Jean Baptiste had had other ideas. He had married Catharine to win her fortune for himself, not to give it to his family.

He admitted now that he had been incautious, but then he had lacked the experience which he had now acquired. He had tried to double his fortune at the gambling tables and very soon Catharine’s money had gone the way of that of the du Barrys.

That was years ago and, since Catharine was now as poor as his own family, there was no need for them to stay together, so they had parted and Jean Baptiste had come to Paris to make another fortune.

And now, as once he had seen Catharine as the woman who would make him a rich man through marriage, he saw Jeanne who was to bring him to the same happy state through the infatuation of the King.

Catharine had been one of the richest girls in Toulouse; Jeanne was the most beautiful in Paris.

She was his to mould and use to his advantage as Catharine had been. A man grows wiser in twenty years, and this time he would succeed.

Nearly twenty-five years before, in the village of Vaucouleurs, Jeanne Bécu (now known as Mademoiselle Vaubarnier) had been born on an August day in the year 1743.

Jeanne was the illegitimate daughter of Anne Bécu, and no one was sure who was her father. Not that anyone cared very much. Some declared it was one of the soldiers who had been billeted in the village. Anne had a lover among them. Others said it was the cook in the village inn. Anne was often in and out of the kitchens there. Others said that of course it was one of the Picpus monks, for Anne went to the convent regularly to sew for them, and she had been seen behaving with Jean Jacques Gomard – Frère Ange to his community – in a manner which should not be expected between monk and visiting seamstress.

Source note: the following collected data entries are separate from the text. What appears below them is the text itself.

(** [dlsim((num, den, 1), u, t=t)[1]], flattened: the call with a time
    grid.  The number of output samples is read off the last time, the
    input is resampled over the output times by linear interpolation, and
    the loop runs on the resampled input. *)
Definition dlsim_t (num den : list R) (u t : list R) : result (list R) :=
  ss <- tf2ss num den ;;
  stoptime <- getitem_last 0 t ;;
  let out_samples := Z.to_nat (Int_part (stoptime / 1) + 1) in
  let tout := linspace_closed stoptime out_samples in
  u_dt <- interp1d t u tout ;;
  match u_dt with
  | [] => Raise IndexError
  | _ :: _ => Ok (dlsim_loop ss (np.zeros (length (ssA ss))) u_dt)
  end.

(** [dimpulse((num, den, 1), n=n)[1][0]], flattened: the time grid
    [np.linspace(0, n * dt, n, endpoint=False)], [n] zero samples, the
    first one set to 1, then [dlsim] on that grid. *)
Definition dimpulse (num den : list R) (n : nat) : result (list R) :=
  let time_steps := linspace_open (INR n * 1) n in
  let u := np.zeros n in
  u <- setitem0 u 1 ;;
  dlsim_t num den u time_steps.

(** The [worN] argument of [freqz]: a number of points or the
    frequencies themselves. *)
Inductive worN_arg : Type :=
| worN_int (n : nat)
| worN_array (w : list R).

(** [freqz(b, a, worN, whole)]: the frequencies and the response
    [polyval(b[::-1], zm1) / polyval(a[::-1], zm1)] at
    [zm1 = exp(-1j * w)]. *)
Definition freqz_at (b a : list R) (w : R) : complex :=
  let zm1 := Cexp_i (- w) in
  Cdiv (polyval (rev b) zm1) (polyval (rev a) zm1).

Definition freqz (b a : list R) (worN : worN_arg) (whole : bool)
  : list R * list complex :=
  let lastpoint := if whole then 2 * PI else PI in
  let w :=
    match worN with
    | worN_int n => linspace_open lastpoint n
    | worN_array w => w
    end in
  (w, map (freqz_at b a) w).

End signal.

(** ** The query methods *)

(** [ARMA.impulse_response] *)
Definition impulse_response (self : ARMA R) (impulse_length : nat)
  : result (list R) :=
  psi <- signal.dimpulse (ma_poly self) (ar_poly self) impulse_length ;;
  Ok psi.

(** [ARMA.spectral_density] *)
Definition spectral_density (self : ARMA R) (two_pi : bool)
  (res : signal.worN_arg) : list R * list complex :=
  let '(w, h) := signal.freqz (ma_poly self) (ar_poly self) res two_pi in
  let spect :=
    map (fun hk => Cmul (Cmul hk (conj hk)) (of_real (sigma self ^ 2))) h in
  (w, spect).

(** The default of [res]. *)
Definition default_res : nat := 1200.

(** [ARMA.autocovariance] *)
Definition autocovariance (self : ARMA R) (num_autocov : Z)
  : result (list R) :=
  let spect := snd (spectral_density self true (signal.worN_int default_res)) in
  acov <- ifft spect ;;
  let acov := map real acov in
  Ok (slice_to num_autocov acov).

(** [ARMA.simulation], as a function of the state of the global generator:
    the variates are drawn before the filter runs. *)
Definition simulation (self : ARMA R) (ts_length : nat) (g : RandomState)
  : result (list R) * RandomState :=
  let '(z, g') := randn ts_length g in
  let u := map (fun zi => zi * sigma self) z in
  (signal.dlsim (ma_poly self) (ar_poly self) u, g').

(** ** Reference notions for the statements *)

(** The polynomial with coefficients [p], lowest degree first, at [x]. *)
Fixpoint poly_eval (p : list R) (x : complex) : complex :=
  match p with
  | [] => C0
  | c :: p' => Cadd (of_real c) (Cmul x (poly_eval p' x))
  end.

(** The frequency response [H(w)]: the numerator polynomial over the
    denominator polynomial, both in [z^-1], at the point [exp(-1j * w)] of
    the unit circle. *)
Definition transfer (b a : list R) (w : R) : complex :=
  Cdiv (poly_eval b (Cexp_i (- w))) (poly_eval a (Cexp_i (- w))).

(** The division in [freqz] has a value at the frequency [w] when the
    denominator polynomial is not zero at [exp(-1j * w)]; where it is zero
    NumPy stores nan or inf. *)
Definition response_defined (a : list R) (w : R) : Prop :=
  polyval (rev a) (Cexp_i (- w)) <> C0.

(** The response has a value at each of [n] frequencies evenly spaced
    over the full circle. *)
Definition defined_on_grid (self : ARMA R) (n : nat) : Prop :=
  forall k, (k < n)%nat ->
    response_defined (ar_poly self) (INR k * (2 * PI / INR n)).

Definition Rsum (l : list R) : R := fold_right Rplus 0 l.

(** The spectral density on the full circle at the default resolution, as
    [autocovariance] requests it. *)
Definition default_spect (self : ARMA R) : list complex :=
  snd (spectral_density self true (signal.worN_int default_res)).

(** The inverse discrete Fourier transform of a sequence of [n] values:
    entry [m] is [(1/n) * sum_k a[k] * exp(2j*pi*m*k/n)]. *)
Definition inverse_dft (a : list complex) : list complex :=
  map (ifft_entry a) (seq 0 (length a)).

(** The power [|H(w_k)|^2 * sigma^2] at the [k]-th of [n] frequencies evenly
    spaced over the full circle. *)
Definition power_at (self : ARMA R) (n k : nat) : R :=
  Cnorm2 (transfer (ma_poly self) (ar_poly self) (INR k * (2 * PI / INR n)))
  * sigma self ^ 2.

(** The white-noise model [ARMA(phi=0, theta=0, sigma=1)]. *)
Definition white_noise : ARMA R := __init__ (np.scalar 0) (np.scalar 0) 1.

(** A state of the generator whose next variates are 0, 1, 2, ... *)
Definition ramp : RandomState := fun k => INR k.

(** ** Plotting

    The plotting methods talk to matplotlib.  The model records every call
    made to it, in order and with its arguments, and takes each call to
    return normally; what matplotlib draws is outside the model.  Axes are
    numbered in the order of their creation; the [ax] argument of a method
    is [None] or one of them. *)

Inductive call : Type :=
| plt_subplots (ax : nat)
| plt_subplots_grid (num_rows num_cols : nat) (figsize : R * R)
    (axes : list nat)
| plt_subplots_adjust (hspace : R)
| plt_show
| ax_set_title (ax : nat) (label : String.string)
| ax_stem (ax : nat) (x : list nat) (y : list R)
| ax_semilogy (ax : nat) (x : list R) (y : list complex)
| ax_plot (ax : nat) (y : list R)
| ax_set_xlim_xmin (ax : nat) (xmin : R)
| ax_set_xlim (ax : nat) (lo hi : R)
| ax_set_ylim (ax : nat) (lo hi : R)
| ax_set_ylim_complex (ax : nat) (lo : R) (hi : complex)
| ax_set_xlabel (ax : nat) (label : String.string)
| ax_set_ylabel (ax : nat) (label : String.string).

(** What a plotting method can change: the calls made so far, the number
    of axes created, and the global random generator. *)
Record World : Type := mkWorld {
  calls : list call;
  next_axes : nat;
  generator : RandomState
}.

Inductive py_exn : Type :=
| AttributeError
| LibraryError (e : exn).

Inductive outcome (A : Type) : Type :=
| Returned (a : A)
| Raised (e : py_exn).

Arguments Returned {A} a.
Arguments Raised {A} e.

Definition Py (A : Type) : Type := World -> outcome A * World.

Definition ret {A : Type} (a : A) : Py A := fun w => (Returned a, w).

Definition raise {A : Type} (e : py_exn) : Py A := fun w => (Raised e, w).

Definition bindP {A B : Type} (c : Py A) (k : A -> Py B) : Py B :=
  fun w =>
    match c w with
    | (Returned a, w') => k a w'
    | (Raised e, w') => (Raised e, w')
    end.

Notation "x <~ c ;; k" := (bindP c (fun x => k))
  (at level 61, c at next level, right associativity).

Notation "'run' c ;; k" := (bindP c (fun _ => k))
  (at level 61, c at next level, right associativity).

(** A library routine that returns or raises. *)
Definition lift {A : Type} (r : result A) : Py A :=
  match r with
  | Ok a => ret a
  | Raise e => raise (LibraryError e)
  end.

Definition record (c : call) : Py unit :=
  fun w => (Returned tt, mkWorld (calls w ++ [c]) (next_axes w) (generator w)).

(** [fig, ax = plt.subplots()] *)
Definition subplots : Py nat :=
  fun w =>
    let ax := next_axes w in
    (Returned ax,
     mkWorld (calls w ++ [plt_subplots ax]) (S ax) (generator w)).

(** [fig, axes = plt.subplots(num_rows, num_cols, figsize=figsize)], with
    [axes.flatten()] as the result. *)
Definition subplots_grid (num_rows num_cols : nat) (figsize : R * R)
  : Py (list nat) :=
  fun w =>
    let axes := seq (next_axes w) (num_rows * num_cols) in
    (Returned axes,
     mkWorld (calls w ++ [plt_subplots_grid num_rows num_cols figsize axes])
             (next_axes w + num_rows * num_cols) (generator w)).

(** A method call [ax.method(...)]: on [None] the attribute lookup
    fails. *)
Definition method (ax : option nat) (c : nat -> call) : Py unit :=
  match ax with
  | None => raise AttributeError
  | Some a => record (c a)
  end.

(** The built-in [min] and [max] on a sequence of numbers. *)
Definition py_min (l : list R) : result R :=
  match l with
  | [] => Raise ValueError
  | x :: t => Ok (fold_left (fun m y => if Rlt_dec y m then y else m) t x)
  end.

Definition py_max (l : list R) : result R :=
  match l with
  | [] => Raise ValueError
  | x :: t => Ok (fold_left (fun m y => if Rlt_dec m y then y else m) t x)
  end.

(** [np.max] on a complex array: NumPy orders complex numbers by real
    part, then by imaginary part. *)
Definition complex_lt (x y : complex) : bool :=
  if Rlt_dec (real x) (real y) then true
  else if Req_dec_T (real x) (real y)
       then (if Rlt_dec (imag x) (imag y) then true else false)
       else false.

When Jeanne was four years old she accompanied her mother to Paris where Anne had found work as a cook in the house of a beautiful courtesan known as Francesca.

Anne was delighted with her new situation especially when Jeanne, whose beauty was already remarkable, attracted the attention of Francesca’s lover, Monsieur Billard-Dumonceau who, being an amateur artist, desired to paint the child’s portrait.

‘You must lend me Jeanne for a time,’ he told Anne. ‘I will take her to my house, for I am going to paint her. You will have nothing to fear; she will be returned to you safely.’

Anne Bécu had no fear. She looked upon Monsieur Billard-Dumonceau as her benefactor; moreover she had formed a strong friendship with a fellow servant at Mademoiselle Francesca’s; this was Nicolas Rançon. They had become lovers, but because they were both advancing into middle age they were contemplating entering into a more settled relationship.

When the Abbé Arnaud, who called on Monsieur Dumonceau, saw Jeanne, he took her on to his knee and asked her who she was.

Without embarrassment she told him. He said she was the loveliest little girl he had ever seen, and added that it was regrettable that she was without education.